All of the entries are to be written out again verbatim.

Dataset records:
* * * * * * *
(** Everything [consistent] says, except about the state of [iid], which a
    call is in the middle of rewriting. *)
Definition consistent_but (iid : string) (w : world) : Prop :=
  (∀ iid' s, iid' ≠ iid → state_ns w !! iid' = Some s →
     at_rest s ∧
     ∃ m, meta_ns w !! iid' = Some m ∧
          sm_status (meta_of s) = Some (status m) ∧
          sm_last_node (meta_of s) = last_node m) ∧
  (∀ iid' m, meta_ns w !! iid' = Some m →
     instance_id m = iid' ∧ (iid' ≠ iid → is_Some (state_ns w !! iid')) ∧
     no_repeat (steps_history m)).

(** Exact match of a filter that was supplied; [None] and the empty string
    count as not supplied. *)
Definition exact_match (wanted : option string) (field : string) : bool :=
  match wanted with
  | None => true
  | Some v => if String.eqb v "" then true else bool_decide (field = v)
  end.

Definition selected (cust st by_ wf : option string) (m : InstanceMeta) : bool :=
  exact_match cust (customer_id m) && exact_match st (status m) &&
  exact_match by_ (started_by m) && exact_match wf (workflow_name m).


(** The bag and status a run leaves, given where it stops. *)
Definition bag_after (nf : node) (bag : gmap string value) : gmap string value :=
  match closes nf with
  | Some (_, res) => <["result" := VStr res]> bag
  | None => bag
  end.

Definition status_after (nf : node) (before : option string) : string :=
  match closes nf with
  | Some (st, _) => st
  | None => default "in_progress" before
  end.

(** The terminal events of an event log. *)
Definition terminal_events (l : list event) : list event :=
  filter (λ e, terminal_kind (ev_event e) = true) l.

(** A run over [bag] gets as far as node [n]. *)
Inductive reaches (bag : gmap string value) : node → Prop :=
| reaches_entry : reaches bag entry_point
| reaches_next n n' key prompt :
    reaches bag n → asks n = Some (key, prompt) → has_key bag key = true →
    guard n bag = Some n' → reaches bag n'.

(** The run gets to [n], finds the key [n] asks for, and no branch of the
    guard of [n] takes its value. *)
Definition unmatched_at (bag : gmap string value) (n : node) : Prop :=
  reaches bag n ∧
  ∃ key prompt v, asks n = Some (key, prompt) ∧ bag !! key = Some v ∧ guard n bag = None.

(** The instance a call works on. *)
Definition target (uuid4 : nat → string) (c : call) (w : world) : string :=
  match c with
  | Start _ _ => uuid4 (uuids w)
  | Resume iid _ _ => iid
  end.

Definition event_kinds (l : list event) : list string := ev_event <$> l.

(** ** A concrete clock and id generator, for running the engine *)

Fixpoint stamp (n : nat) : string :=
  match n with
  | O => "t"
  | S n' => String.append "0" (stamp n')
  end.

Definition demo_clock (n : nat) : string := stamp n.
Definition demo_uuid (n : nat) : string := String.append "i" (stamp n).

(** A state in which the claim details have been supplied. *)
Definition gather_demo : exec_state :=
  ExecState "i" "C1" "ClaimWorkflow"
    (Some {["validate" := VStr "yes"; "claim_details" := VStr "x"]}) None.
Definition gather_demo_after : exec_state :=
  (gather_claim_info demo_clock 0 gather_demo).1.2.

(** Two runs of the engine with the concrete clock: one cancelled at the
    first question and resumed again, one that is aborted at the last
    question and then resumed with the opposite answer. *)
Definition demo_id : string := demo_uuid 0.
Definition demo_exec (c : call) (w : world) : world :=
  exec demo_clock demo_uuid "ClaimWorkflow" c w.
Definition demo_started : world := demo_exec (Start "C1" "u1") empty_world.
Definition demo_refused : world :=
  demo_exec (Resume demo_id "u2" {["validate" := VStr "no"]}) demo_started.
Definition demo_refused_again : world :=
  demo_exec (Resume demo_id "u3" ∅) demo_refused.
Definition demo_declined : world :=
  demo_exec (Resume demo_id "u5" {["proceed_fulfill" := VStr "no"]})
    (demo_exec (Resume demo_id "u4" {["process_decision" := VStr "suppress"]})
       (demo_exec (Resume demo_id "u3" {["claim_details" := VStr "x"]})
          (demo_exec (Resume demo_id "u2" {["validate" := VStr "yes"]}) demo_started))).
Definition demo_reversed : world :=
  demo_exec (Resume demo_id "u6" {["proceed_fulfill" := VStr "yes"]}) demo_declined.

(** What the store holds for the demo instance once it is started. *)
Definition demo_started_state : exec_state :=
  default (ExecState "" "" "" None None) (state_ns demo_started !! demo_id).
Definition demo_started_meta : InstanceMeta :=
  default (MkInstanceMeta "" "" "" "" None "" None None None [])
          (meta_ns demo_started !! demo_id).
* * * * * * *
Response for this exercise:
(** Everything [consistent] says, except about the state of [iid], which a
    call is in the middle of rewriting. *)
Definition consistent_but (iid : string) (w : world) : Prop :=
  (∀ iid' s, iid' ≠ iid → state_ns w !! iid' = Some s →
     at_rest s ∧
     ∃ m, meta_ns w !! iid' = Some m ∧
          sm_status (meta_of s) = Some (status m) ∧
          sm_last_node (meta_of s) = last_node m) ∧
  (∀ iid' m, meta_ns w !! iid' = Some m →
     instance_id m = iid' ∧ (iid' ≠ iid → is_Some (state_ns w !! iid')) ∧
     no_repeat (steps_history m)).

(** Exact match of a filter that was supplied; [None] and the empty string
    count as not supplied. *)
Definition exact_match (wanted : option string) (field : string) : bool :=
  match wanted with
  | None => true
  | Some v => if String.eqb v "" then true else bool_decide (field = v)
  end.

Definition selected (cust st by_ wf : option string) (m : InstanceMeta) : bool :=
  exact_match cust (customer_id m) && exact_match st (status m) &&
  exact_match by_ (started_by m) && exact_match wf (workflow_name m).


(** The bag and status a run leaves, given where it stops. *)
Definition bag_after (nf : node) (bag : gmap string value) : gmap string value :=
  match closes nf with
  | Some (_, res) => <["result" := VStr res]> bag
  | None => bag
  end.

Definition status_after (nf : node) (before : option string) : string :=
  match closes nf with
  | Some (st, _) => st
  | None => default "in_progress" before
  end.

(** The terminal events of an event log. *)
Definition terminal_events (l : list event) : list event :=
  filter (λ e, terminal_kind (ev_event e) = true) l.

(** A run over [bag] gets as far as node [n]. *)
Inductive reaches (bag : gmap string value) : node → Prop :=
| reaches_entry : reaches bag entry_point
| reaches_next n n' key prompt :
    reaches bag n → asks n = Some (key, prompt) → has_key bag key = true →
    guard n bag = Some n' → reaches bag n'.

(** The run gets to [n], finds the key [n] asks for, and no branch of the
    guard of [n] takes its value. *)
Definition unmatched_at (bag : gmap string value) (n : node) : Prop :=
  reaches bag n ∧
  ∃ key prompt v, asks n = Some (key, prompt) ∧ bag !! key = Some v ∧ guard n bag = None.

(** The instance a call works on. *)
Definition target (uuid4 : nat → string) (c : call) (w : world) : string :=
  match c with
  | Start _ _ => uuid4 (uuids w)
  | Resume iid _ _ => iid
  end.

Definition event_kinds (l : list event) : list string := ev_event <$> l.

(** ** A concrete clock and id generator, for running the engine *)

Fixpoint stamp (n : nat) : string :=
  match n with
  | O => "t"
  | S n' => String.append "0" (stamp n')
  end.

Definition demo_clock (n : nat) : string := stamp n.
Definition demo_uuid (n : nat) : string := String.append "i" (stamp n).

(** A state in which the claim details have been supplied. *)
Definition gather_demo : exec_state :=
  ExecState "i" "C1" "ClaimWorkflow"
    (Some {["validate" := VStr "yes"; "claim_details" := VStr "x"]}) None.
Definition gather_demo_after : exec_state :=
  (gather_claim_info demo_clock 0 gather_demo).1.2.

(** Two runs of the engine with the concrete clock: one cancelled at the
    first question and resumed again, one that is aborted at the last
    question and then resumed with the opposite answer. *)
Definition demo_id : string := demo_uuid 0.
Definition demo_exec (c : call) (w : world) : world :=
  exec demo_clock demo_uuid "ClaimWorkflow" c w.
Definition demo_started : world := demo_exec (Start "C1" "u1") empty_world.
Definition demo_refused : world :=
  demo_exec (Resume demo_id "u2" {["validate" := VStr "no"]}) demo_started.
Definition demo_refused_again : world :=
  demo_exec (Resume demo_id "u3" ∅) demo_refused.
Definition demo_declined : world :=
  demo_exec (Resume demo_id "u5" {["proceed_fulfill" := VStr "no"]})
    (demo_exec (Resume demo_id "u4" {["process_decision" := VStr "suppress"]})
       (demo_exec (Resume demo_id "u3" {["claim_details" := VStr "x"]})
          (demo_exec (Resume demo_id "u2" {["validate" := VStr "yes"]}) demo_started))).
Definition demo_reversed : world :=
  demo_exec (Resume demo_id "u6" {["proceed_fulfill" := VStr "yes"]}) demo_declined.

(** What the store holds for the demo instance once it is started. *)
Definition demo_started_state : exec_state :=
  default (ExecState "" "" "" None None) (state_ns demo_started !! demo_id).
Definition demo_started_meta : InstanceMeta :=
  default (MkInstanceMeta "" "" "" "" None "" None None None [])
          (meta_ns demo_started !! demo_id).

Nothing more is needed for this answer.